Communist Hungary and the US did not have much in common, but they shared the dislike for an aristocracy. Oddly enough both believed in equality, although they went about it in different ways. Americans often admire foreign aristocrats, to say nothing of the English royal house, but have no lords or House of Lords in government of their own.

I came across the old Hungarian aristocracy after the revolution of 1956, when I came to live in the large Hungarian community in New York. Many had come in the 1940s, escaping Germans and Russians, Nazis and communists. A few had managed to bring some of their fortune out. A number were Jewish industrialists of the last century, whose parents had become counts and barons, still in the Austro-Hungarian empire.

But a large number were penniless. One count moonlighted as a handyman, who put up the curtains in my parents’ apartment for a bottle of gin. His day job was as superintendent. At the Hungarian balls, he appeared elegant in a frock coat with various colorful decorations pinned to his chest, including the cross of the Knights of Malta. All the counts and barons came out to the Hungarian balls, and people pointed them out to each other like rare birds. Hungary did not have the British rule that only the eldest son carried the title — there were many nobles and a large lesser nobility.

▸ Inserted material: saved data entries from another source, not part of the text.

Lemma canonical_unique (e1 e2 : Exclusions) :
  canonicalExclusions e1 = canonicalExclusions e2 <->
  ex_version e1 = ex_version e2 /\ forall j, j ∈ ex_jurisdictions e1 <-> j ∈ ex_jurisdictions e2.
Proof.
  split.
  - intros H. split; [exact (f_equal ex_version H)|]. intros j. by rewrite <- (canonical_elem e1), <- (canonical_elem e2), H.
  - intros [Hv Hj]. destruct (canonical_sorted e1) as [S1 N1], (canonical_sorted e2) as [S2 N2].
    assert (Hl : ex_jurisdictions (canonicalExclusions e1) = ex_jurisdictions (canonicalExclusions e2)).
    { apply (sorted_unique String.ltb); [exact string_le_antisym|done|done|].
      apply NoDup_Permutation; [done|done|]. intros j. by rewrite !canonical_elem. }
    unfold canonicalExclusions in *. cbn [ex_jurisdictions] in Hl. by rewrite Hv, Hl.
Qed.

(** The canonical form of an exclusion list depends only on its version
    and its set of codes, and tells apart any two lists that differ in those. *)
Theorem canonical_exclusions_normal (e1 e2 : Exclusions) :
  canonicalExclusions e1 = canonicalExclusions e2 <->
  ex_version e1 = ex_version e2 /\ forall j, j ∈ ex_jurisdictions e1 <-> j ∈ ex_jurisdictions e2.
Proof. exact (canonical_unique e1 e2). Qed.

Lemma canonical_idempotent e : canonicalExclusions (canonicalExclusions e) = canonicalExclusions e.
Proof. apply canonical_unique. split; [done|]. apply canonical_elem. Qed.

Lemma Contains_canonical e j : Contains (canonicalExclusions e) j = Contains e j.
Proof. unfold Contains. apply bool_decide_ext, canonical_elem. Qed.

(** * Fingerprints *)

Definition same_exclusions (e1 e2 : Exclusions) : Prop :=
  ex_version e1 = ex_version e2 /\ forall j, j ∈ ex_jurisdictions e1 <-> j ∈ ex_jurisdictions e2.

(** The requests the state machine does not tell apart: equal up to the
    values a server draws and to the order and repetition of exclusion codes. *)
Inductive same_request : Op -> Op -> Prop :=
| same_refl op : same_request op op
| same_create id s1 s2 r e1 e2 : same_exclusions e1 e2 ->
    same_request (CreateTournament id s1 (set_exclusions r e1)) (CreateTournament id s2 (set_exclusions r e2))
| same_settle t e1 e2 : same_exclusions e1 e2 -> same_request (Settle t e1) (Settle t e2)
| same_session d v p1 p2 j a : same_request (OpenSession d v p1 j a) (OpenSession d v p2 j a)
| same_start t p n r s1 s2 : same_request (StartRound t p n r s1) (StartRound t p n r s2).

(** A retry is the same command: two commands for the same request, sent
    at different times through different leaders that drew different seeds,
    players or deals, have the same fingerprint. *)
Theorem fingerprint_same_request (c1 c2 : Command) (o1 o2 : Op) :
  cmd_op c1 = Some o1 -> cmd_op c2 = Some o2 -> same_request o1 o2 -> Fingerprint c1 = Fingerprint c2.
Proof.
  unfold Fingerprint, fingerprint_input. intros -> -> H. f_equal.
  destruct H as [op|id s1 s2 r e1 e2 He|t e1 e2 He| |]; try done; simpl;
    by rewrite (proj2 (canonical_unique e1 e2) He).
Qed.

(** * Witnesses *)

Definition sample_rules : Rules :=
  mkRules 500 250 [7000; 3000] 2 10 9000 18 Split (mkExclusions 4 ["WA"; "AZ"; "WA"]) "".

Lemma sample_rules_ok : rules_ok sample_rules.
Proof. by split; try (vm_compute; by intuition); repeat constructor; auto. Qed.

Lemma validate_rules_exact_witness : ValidateRules (U := ascii_unicode) sample_rules = None.
Proof.
  apply (validate_rules_exact (U := ascii_unicode) sample_rules); [|exact sample_rules_ok].
  split; [split; (discriminate || reflexivity)|]. repeat constructor; discriminate.
Defined.

Lemma fingerprint_same_request_witness :
  let cmd seed codes := mkCommand "k" 0 (Some (CreateTournament "t" seed (set_exclusions sample_rules (mkExclusions 4 codes)))) in
  Fingerprint (cmd 1 ["WA"; "AZ"]) = Fingerprint (cmd 2 ["AZ"; "WA"; "AZ"]).
Proof.
  intros cmd. eapply (fingerprint_same_request (cmd 1 ["WA"; "AZ"]) (cmd 2 ["AZ"; "WA"; "AZ"])); [reflexivity..|].
  apply same_create. split; [done|]. intros j. cbn [ex_jurisdictions]. rewrite !elem_of_cons. tauto.
Defined.
Definition Recorded (s : State) : Z := Z.of_nat (size (results s)).
Definition TournamentCount (s : State) : Z := len (order s).
Definition ReadResult (s : State) (k : IdempotencyKey) : option Result := rec_result <$> results s !! k.
Definition ReadRound (s : State) (t : TournamentID) (p : PlayerID) (r : Z) : option RoundRecord :=
  rounds (play s) !! (t, p, r).
Definition ReadBinding (s : State) (d : DeviceID) : option Binding := bindings (play s) !! d.
Definition ReadPlayer (s : State) (id : PlayerID) : option PlayerRecord := pst_rec <$> players (play s) !! id.

(** [State.Entry]: (entry, joined, exists). *)
Definition ReadEntry (s : State) (t : TournamentID) (p : PlayerID) : Entry * bool * bool :=
  match tournaments s !! t with
  | None => (zero_entry, false, false)
  | Some tr => match find_entry tr p with
               | Some e => (e, true, true)
               | None => (zero_entry, false, true)
               end
  end.

(** [clone]: copies through nil turn an empty slice into a nil one. *)
Definition clone (t : Tournament) : Tournament :=
  mkTournament (t_id t) (t_seed t) (t_rules t) (t_status t) (t_entries t) (t_fees t) (t_rake t) (t_pool t)
    (nil_when_empty (default [] (t_standings t))) (nil_when_empty (default [] (t_payouts t)))
    (t_created_at t) (t_closed_at t) (t_settled_at t) (t_ballot t).
Definition ReadTournament (s : State) (id : TournamentID) : option Tournament := clone <$> tournaments s !! id.

Record TournamentHeader := mkHeader {
  hd_id : TournamentID; hd_rules : Rules; hd_status : Status; hd_entrants : Z; hd_pool : Money; hd_created_at : Slot;
}.
Definition Header (s : State) (id : TournamentID) : option TournamentHeader :=
  (fun t => mkHeader (t_id t) (t_rules t) (t_status t) (len (t_entries t)) (t_pool t) (t_created_at t))
  <$> tournaments s !! id.

Definition ClaimableAmount (t : Tournament) (p : PlayerID) : Money :=
  foldl (fun sum po => if String.eqb (p_player po) p && negb (p_withheld po) then i64 (sum + p_amount po) else sum)
    0 (default [] (t_payouts t)).

(** * Commands *)

(** The dereference of a tournament pointer. *)
Definition deref (s : State) (k : TournamentID) : option Tournament := tournaments s !! k.

(** Scoring the entry at position [i]: the count of scored entries after
    this one is its submission number. *)
Definition mark_scored (t : Tournament) (i : nat) (score : Z) (digest : Digest) : option Tournament :=
  e ← t_entries t !! i;
  let n := u32 (ScoredCount (set_entries t (<[i := scored_entry e score (e_submit_seq e) digest]> (t_entries t)))) in
  Some (set_entries t (<[i := scored_entry e score n digest]> (t_entries t))).

Definition deviceIDLen : Z := 32.

Definition validLowerHex (s : string) (n : Z) : bool :=
  if negb (slen s =? n) then false else forallb is_lower_hex (bytes_of s).

Definition validRound (r : Z) : bool := (1 <=? r) && (r <=? Rounds).

Section Commands.
Context `{U : Unicode}.
(** [fuel] bounds the rejected draws of a deal (see [Game.Shuffle]). *)
Context (fuel : nat).

Definition create (s : State) (slot : Slot) (id : TournamentID) (seed : Z) (r : Rules) : State * Result :=
  match ValidateTournamentID id with
  | Some err => (s, reject InvalidRules err)
  | None =>
  match ValidateRules r with
  | Some err => (s, reject InvalidRules err)
  | None =>
  match tournaments s !! id with
  | Some _ => (s, reject TournamentExists ("tournament " +:+ quote id +:+ " exists"))
  | None =>
      let r := set_exclusions r (canonicalExclusions (r_exclusions r)) in
      let t := mkTournament id seed r Open [] 0 0 0 None None slot 0 0 zero_ballot in
      let s := put_tournament s id t in
      (mkState (tournaments s) (order s ++ [id]) (results s) (book s) (applied s) (hash s) (commands s)
         (mutations s) (play s) (clock s), reject OK "")
  end end end.

(** [checkFresh], with the keys seen so far. *)
Fixpoint checkFresh_from (b : Book) (seen : gset PostingKey) (ps : list Posting) : option error :=
  match ps with
  | [] => None
  | p :: ps' =>
      if Has b (post_key p) || bool_decide (post_key p ∈ seen)
      then Some ("posting key " +:+ quote (post_key p) +:+ " already exists")
      else checkFresh_from b ({[post_key p]} ∪ seen) ps'
  end.
Definition checkFresh (s : State) (ps : list Posting) : option error := checkFresh_from (book s) ∅ ps.

Definition fee_posting (t : Tournament) (pid : PlayerID) (slot : Slot) (ballot : Ballot) : Posting :=
  mkPosting 0 (FeeKey (t_id t) pid) EntryFee (PlayerAccount pid) (PoolAccount (t_id t))
    (r_entry_fee (t_rules t)) (t_id t) pid 0 (ex_version (r_exclusions (t_rules t))) slot ballot.

Definition admit_entry (t : Tournament) (player : Player) : Entry :=
  mkEntry player (u32 (len (t_entries t) + 1)) (ex_version (r_exclusions (t_rules t))) false 0 0 zero32.

Definition not_open (t : Tournament) : string :=
  "tournament " +:+ quote (t_id t) +:+ " is " +:+ Status_String (t_status t).

(** [admit_entrant] is [admit] of the source.  The rules of it before the fee is posted. *)
Definition admit_refusal (t : Tournament) (player : Player) : option Result :=
  exit_if negb (bool_decide (t_status t = Open)) with Some (reject NotOpen (not_open t));
  exit_if r_max_entrants (t_rules t) <=? len (t_entries t)
    with Some (reject TournamentFull ("tournament " +:+ quote (t_id t) +:+ " has "
                                      +:+ itoa (len (t_entries t)) +:+ " entrants"));
  exit_if bool_decide (is_Some (find_entry t (pl_id player)))
    with Some (reject AlreadyJoined ("player " +:+ quote (pl_id player) +:+ " has entered"));
  exit_if Contains (r_exclusions (t_rules t)) (pl_jurisdiction player)
    with Some (reject JurisdictionExcluded ("jurisdiction " +:+ quote (pl_jurisdiction player)
               +:+ " is excluded by list version " +:+ itoa (ex_version (r_exclusions (t_rules t)))));
  exit_if pl_age player <? r_min_age (t_rules t)
    with Some (reject Underage ("age " +:+ itoa (pl_age player) +:+ " is below the minimum "
                                +:+ itoa (r_min_age (t_rules t))));
  None.

Definition admit_entrant (s : State) (slot : Slot) (ballot : Ballot) (k : TournamentID) (player : Player)
    : option (State * Result) :=
  t ← deref s k;
  match admit_refusal t player with
  | Some res => Some (s, res)
  | None =>
  let fee := fee_posting t (pl_id player) slot ballot in
  match checkFresh s [fee] with
  | Some err => Some (s, reject LedgerConflict err)
  | None =>
      '(b, (_, posted, err)) ← Post (book s) fee;
      let s := set_book s b in
      match err with
      | Some err => Some (s, reject InvalidRules ("entry fee posting rejected: " +:+ err))
      | None =>
          if negb posted
          then Some (s, reject LedgerConflict ("posting key " +:+ quote (post_key fee) +:+ " already exists"))
          else Some (put_tournament s k (set_entries t (t_entries t ++ [admit_entry t player])), reject OK "")
      end
  end end.

Definition join (s : State) (slot : Slot) (ballot : Ballot) (tid : TournamentID) (player : Player)
    : option (State * Result) :=
  match ValidatePlayer player with
  | Some err => Some (s, reject InvalidPlayer err)
  | None =>
  match tournaments s !! tid with
  | None => Some (s, reject UnknownTournament ("no tournament " +:+ quote tid))
  | Some t =>
      exit_if negb (String.eqb (r_game (t_rules t)) "")
        with Some (s, reject PlayIntentRequired ("tournament " +:+ quote (t_id t) +:+ " plays "
                      +:+ r_game (t_rules t) +:+ ": entries come from play intents"));
      '(s, res) ← admit_entrant s slot ballot tid player;
      Some (s, if decide (res_code res = OK) then with_res_seed res (t_seed t) else res)
  end end.

Definition score (s : State) (tid : TournamentID) (player : PlayerID) (score deal_seed : Z) (digest : Digest)
    : option (State * Result) :=
  match tournaments s !! tid with
  | None => Some (s, reject UnknownTournament ("no tournament " +:+ quote tid))
  | Some t =>
      exit_if negb (String.eqb (r_game (t_rules t)) "")
        with Some (s, reject PlayIntentRequired ("tournament " +:+ quote (t_id t) +:+ " plays "
                      +:+ r_game (t_rules t) +:+ ": scores come from the rounds played"));
      exit_if negb (bool_decide (t_status t = Open)) with Some (s, reject NotOpen (not_open t));
      match entry_index t player with
      | None => Some (s, reject NotJoined ("player " +:+ quote player +:+ " has not entered"))
      | Some i =>
          e ← t_entries t !! i;
          exit_if e_scored e
            with Some (s, reject AlreadyScored ("player " +:+ quote player +:+ " already has a score"));
          exit_if negb (deal_seed =? t_seed t)
            with Some (s, reject SeedMismatch "deal seed does not match the tournament's seed");
          exit_if (score <? 0) || (r_max_score (t_rules t) <? score)
            with Some (s, reject ScoreOutOfRange ("score " +:+ itoa score +:+ " is outside 0.."
                                                  +:+ itoa (r_max_score (t_rules t))));
          t' ← mark_scored t i score digest;
          Some (put_tournament s tid t', reject OK "")
      end
  end.

(** ** Play commands *)

Definition openSession (s : State) (slot : Slot) (receivedAt : Z) (device : DeviceID) (verifier : Digest)
    (player : PlayerID) (jurisdiction : string) (age : Z) : option (State * Result) :=
  exit_if negb (validLowerHex device deviceIDLen) || bool_decide (verifier = zero32)
    with Some (s, reject InvalidDevice
           "the device id must be 32 lower-case hex characters and the verifier not zero");
  match bindings (play s) !! device with
  | Some b =>
      exit_if negb (bool_decide (b_verifier b = verifier))
        with Some (s, reject DeviceMismatch "the device secret does not match the device's binding");
      ps ← players (play s) !! b_player b;
      Some (s, play_ok (mkPlayOutcome (b_player b) false receivedAt
                          (u64 (pr_last_seq (pst_rec ps) + 1)) 0 0 0 0))
  | None =>
      match ValidatePlayer (mkPlayer player jurisdiction age) with
      | Some err => Some (s, reject InvalidPlayer err)
      | None =>
          exit_if bool_decide (is_Some (players (play s) !! player))
            with Some (s, reject PlayerExists ("player " +:+ quote player +:+ " is bound to another device"));
          let b := mkBinding device verifier player jurisdiction age slot in
          let p := put_binding (play s) device b in
          let p := put_player p player (mkPlayerState (mkPlayerRecord b 0) []) in
          Some (set_play s (touchPlayer p player), play_ok (mkPlayOutcome player true receivedAt 1 0 0 0 0))
      end
  end.

(** [PlayOutcome{Player, NextSeq}]. *)
Definition seq_outcome (pid : PlayerID) (next : Z) : PlayOutcome := mkPlayOutcome pid false 0 next 0 0 0 0.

When we looked for a housekeeper/babysitter after my son was born, the first candidate was a sixtyish Hungarian lady (I am not very sure whether she was a countess or a baroness). She cooked and cleaned very well, like any other housekeeper. It was not strange to have a baroness as a housekeeper.

Who else did I know who was an aristocrat? There was a young woman, second cousin, living a rather bohemian life in Hungary. Cute and petite, she was a countess who pretended to be ordinary, while everyone knew she was a countess, which was a part of her allure to guys.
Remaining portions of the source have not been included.